In certain circumstances, you have the right to a list of those instances where we have disclosed health information about you, other than for treatment/ health care-related services, payment, health care operations or where you specifically authorized a disclosure. The request must be in writing and state the time period desired for the accounting, which must be less than a six-year period and start after April 14, 2003. You may receive the list in paper or electronic form. The first disclosure list request in a 12-month period is free. A fee may be charged for additional requests according to the law. We will inform you of the costs before you incur them.

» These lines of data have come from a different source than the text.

(* ===== verification/Handshake.v ===== *)
(** * The handshake of two drivers, from the identification lines to NEWKEYS *)
From S2P Require Import Prelude Wire Text Crypto Cipher Compress Packet PacketFacts PacketSafe KexInit KexFacts.
From S2P Require Import KexHash KexMethods KexMethodFacts KexKeys Runner RunnerFacts RunnerSafe Advert Driver.
From S2P Require Import DriverFacts DriverRun.

(** ** Frames in flight *)

Section Flight.
Context {P : CipherPrims} {L : CipherLaws P} {CC : CompCol}.

Lemma encode_compress_view a b payload z b1 :
  outbound_compress a = outbound_compress b → encode_compress b payload = (Ok z, b1) →
  ∃ a1, encode_compress a payload = (Ok z, a1) ∧ outbound_compress a1 = outbound_compress b1 ∧
    seq_out a1 = seq_out a ∧ outbound a1 = outbound a.
Proof.
  intros E. unfold encode_compress. rewrite E. destruct (_ && _).
  - destruct (compress _ _) as [[y|e] oc]; [|done]. intros [= <- <-]. by eexists.
  - intros [= <- <-]. by exists a.
Qed.

Lemma enc_view a b payload frame b' :
  tx_view a = tx_view b → enc b payload frame b' → ∃ a', enc a payload frame a' ∧ tx_view a' = tx_view b'.
Proof.
  intros [= E1 E2 E3] [rng (z & b1 & Ec & Es & Hs & Ho)%encode_fields].
  destruct (encode_compress_view a b payload z b1 E3 Ec) as (a1 & Ea & F1 & F2 & F3).
  rewrite <- E1, <- E2, <- F2, <- F3 in Es. eexists. split.
  - exists rng. unfold encode. rewrite Ea, Es. reflexivity.
  - transitivity (wrap32 (seq_out a1 + 1), outbound b', outbound_compress a1); [done|].
    unfold tx_view. by rewrite Hs, Ho, F1, F2, E1.
Qed.

(** Payloads sent one after the other from [a], with their frames; [b] sends next. *)
Inductive chain : PacketCodec → list (bytes * bytes) → PacketCodec → Prop :=
  | chain_nil a b : tx_view b = tx_view a → chain a [] b
  | chain_cons a p f a' l b : enc a p f a' → chain a' l b → chain a ((p, f) :: l) b.

Lemma chain_view a l b b' : tx_view b' = tx_view b → chain a l b → chain a l b'.
Proof. intros E. induction 1 as [a b Hv|a p f a' l b He Hc IH]; [constructor; by rewrite E|by econstructor; [|apply IH]]. Qed.
(* ===== verification/ScpFacts.v ===== *)
(** * An SCP receiver stays where it was put

    Whatever the sender says, the receiver's calls of the file system are about
    its base path and what lies under it by the names received, through
    directories it has made or has seen to be directories. *)
From S2P Require Import Prelude Wire Text TextFacts Scp.

(** ** A file system that keeps a record *)

Inductive FsEvent :=
  | EvMeta (p : path) (res : MetaResult)
  | EvCreateDir (p : path) (ok : bool)
  | EvCreateAll (p : path)
  | EvOpen (p : path)
  | EvOpenDir (p : path)
  | EvOpenWrite (p : path)
  | EvWrite (p : path) (chunk : bytes)
  | EvSetLen (p : path) (n : Z)
  | EvPermissions (p : path) (mode : Z)
  | EvModified (p : path) (t : Z).

Definition ev_path (e : FsEvent) : path :=
  match e with
  | EvMeta p _ | EvCreateDir p _ | EvCreateAll p | EvOpen p | EvOpenDir p | EvOpenWrite p | EvWrite p _ | EvSetLen p _
  | EvPermissions p _ | EvModified p _ => p
  end.

(** The calls made, the last one first. *)
Definition Logged (F : Type) : Type := F * list FsEvent.

Section Logged.
Context {F : Type} `{!ScpFs F}.

Definition log_call {A} (e : A → FsEvent) (f : F → A * F) (x : Logged F) : A * Logged F :=
  let (a, fs) := f x.1 in (a, (fs, e a :: x.2)).
Definition log_open {A} (p : path) (e : path → FsEvent) (f : F → A * F) (x : Logged F) : A * Logged F :=
  log_call (λ _, e p) f x.
Definition log_do (e : FsEvent) (f : F → F) (x : Logged F) : Logged F := (f x.1, e :: x.2).
Lemma mem_dir_exists p (fs : MemFs) : mem_is_dir p fs = true → fs_create_dir_all p fs = fs.
Proof. intros H. cbn. by rewrite H. Qed.

Lemma wp_open_new cur n r (Q : _ → Receiver MemFs → Prop) :
  mem_is_dir cur (rx_fs r) = true → mem_nodes (rx_fs r) (cur ++ [Normal n]) = None →
  (∀ fs', open_at (cur ++ [Normal n]) [] NEW_FILE_MODE None (rx_fs r) fs' → Q (inl (cur ++ [Normal n])) (r <| rx_fs := fs' |>)) →
  wp (_ ← match parent (cur ++ [Normal n]) with Some up => on_fs_ (fs_create_dir_all up) | None => mret tt end;
      on_fs (fs_open (cur ++ [Normal n]))) r Q.
Proof.
  intros Hd Hn HQ. rewrite parent_snoc. apply wp_bind, wp_on_fs_. rewrite mem_dir_exists by done.
  apply wp_on_fs. unfold fs_open, mem_fs, set_field. cbn [rx_fs]. rewrite Hn. unfold mem_parent_dir.
  rewrite parent_snoc, Hd. cbn [fst snd]. by apply HQ.
Qed.

Lemma wp_set_len p content m t fs0 r (Q : unit → Receiver MemFs → Prop) :
  changed_at p (NFile content m t) fs0 (rx_fs r) →
  (∀ fs', changed_at p (NFile content m t) fs0 fs' → Q tt (r <| rx_fs := fs' |>)) →
  wp (if fs_is_file (F := MemFs) p (rx_fs r) then on_fs_ (fs_set_len (F := MemFs) p (len content)) else mret tt) r Q.
Proof.
  intros Hc HQ. unfold fs_is_file, mem_fs at 1. rewrite (changed_here _ _ _ _ Hc). apply wp_on_fs_.
  unfold fs_set_len, mem_fs, mem_update. rewrite (changed_here _ _ _ _ Hc). apply HQ. unfold len. rewrite Nat2Z.id, Nat.sub_diag.
  rewrite app_nil_r, firstn_all. eapply changed_twice; [exact Hc|apply set_changed].
Qed.
Lemma wp_chmod p content m t mode fs0 r (Q : unit → Receiver MemFs → Prop) :
  changed_at p (NFile content m t) fs0 (rx_fs r) →
  (∀ fs', changed_at p (NFile content mode t) fs0 fs' → Q tt (r <| rx_fs := fs' |>)) →
  wp (on_fs_ (fs_set_permissions (F := MemFs) p mode)) r Q.
Proof.
  intros Hc HQ. apply wp_on_fs_. unfold fs_set_permissions, mem_fs. rewrite (changed_here _ _ _ _ Hc).
  apply HQ. eapply changed_twice; [exact Hc|apply set_changed].
Qed.
(** A turn that goes on has read at least five bytes. *)
Fixpoint serve_loop (fuel : nat) (v : Served) : option (sftp_result unit) * Served :=
  match fuel with
  | O => (None, v)
  | Datatypes.S fuel => match serve_step v with (None, v) => serve_loop fuel v | done => done end
  end.

Definition VERSION_REPLY : Packet :=
  PVersion SFTP_VERSION ((λ e, (bs e.1, bs e.2)) <$> ADVERTISED_EXTENSIONS).

Definition run (v : Served) : option (sftp_result unit) * Served :=
  match read_packet (sv_input v) with
  | (SErr e, i) => (Some (SErr e), served i (sv_out v) (sv_write_fails v) (sv_state v))
  | (SOk body, i) =>
      let v := served i (sv_out v) (sv_write_fails v) (sv_state v) in
      match sftp_from_result (packet_decode body) with
      | SErr e => (Some (SErr e), v)
      | SOk (PInit version _) =>
          if version <? 3 then (Some (SErr (SProtocol "sftp: client version < 3")), v) else
          match serve_write VERSION_REPLY v with
          | (SErr e, v) => (Some (SErr e), v)
          | (SOk _, v) => serve_loop (Datatypes.S (length (i_bytes (sv_input v)))) v
          end
      | SOk _ => (Some (SErr (SProtocol "sftp: expected INIT")), v)
      end
  end.
End Server.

HCDDS has established a specific Compliance Program and policies, procedures and protocols to address consumer access, amendment and accounting requests in accordance with applicable law, as well as how we may use or disclose Protected Health Information. You may request to review this Compliance Program and policies, procedures and protocols at any time by contacting HCDDS’s Privacy Officer, whose name and contact information is listed below.
HCDDS will make good faith efforts to distribute this Notice to you and to obtain written acknowledgement of your receipt of the Notice. If is unable to distribute or obtain written acknowledgement of your receipt of this Notice, it will document good faith efforts made to distribute the Notice and the reason(s) why we were unable to distribute the Notice to you and/or obtain written acknowledgement of your receipt of the Notice. If this notice was sent to you electronically, you have the right to a paper copy of this notice.
You have the right to request that health information about you be communicated to you in a confidential manner (such as sending mail to an address other than your home) by notifying us in writing of the specific way or location for us to use to communicate with you.
You also have the right to request additional restrictions on how your Protected Health Information is used or disclosed. We may deny any such requests in accordance with the provisions of the HIPAA Privacy Rules.
Other uses of medical information
In other situations, as required by the HIPAA Privacy Rules, we will ask for your written authorization before using or disclosing your health information. You may later revoke such authorization by notifying us in writing of your decision to do so.
If you have any questions or complaints about how to handle your health information, you may ask our Privacy Officer, as follows: Chad Sittloh, Privacy Officer, 1520 Madison Road, Cincinnati, 45206; or (513) 559-6728.
You also may send a written complaint to the U.S. Department of Health and Human Services Office of Civil Rights ("OCR") at 200 Independence Ave., Washington, D.C 2020l or call them at (202) 619-0257.
You will not be retaliated against for registering or filing a complaint with us or OCR in good faith.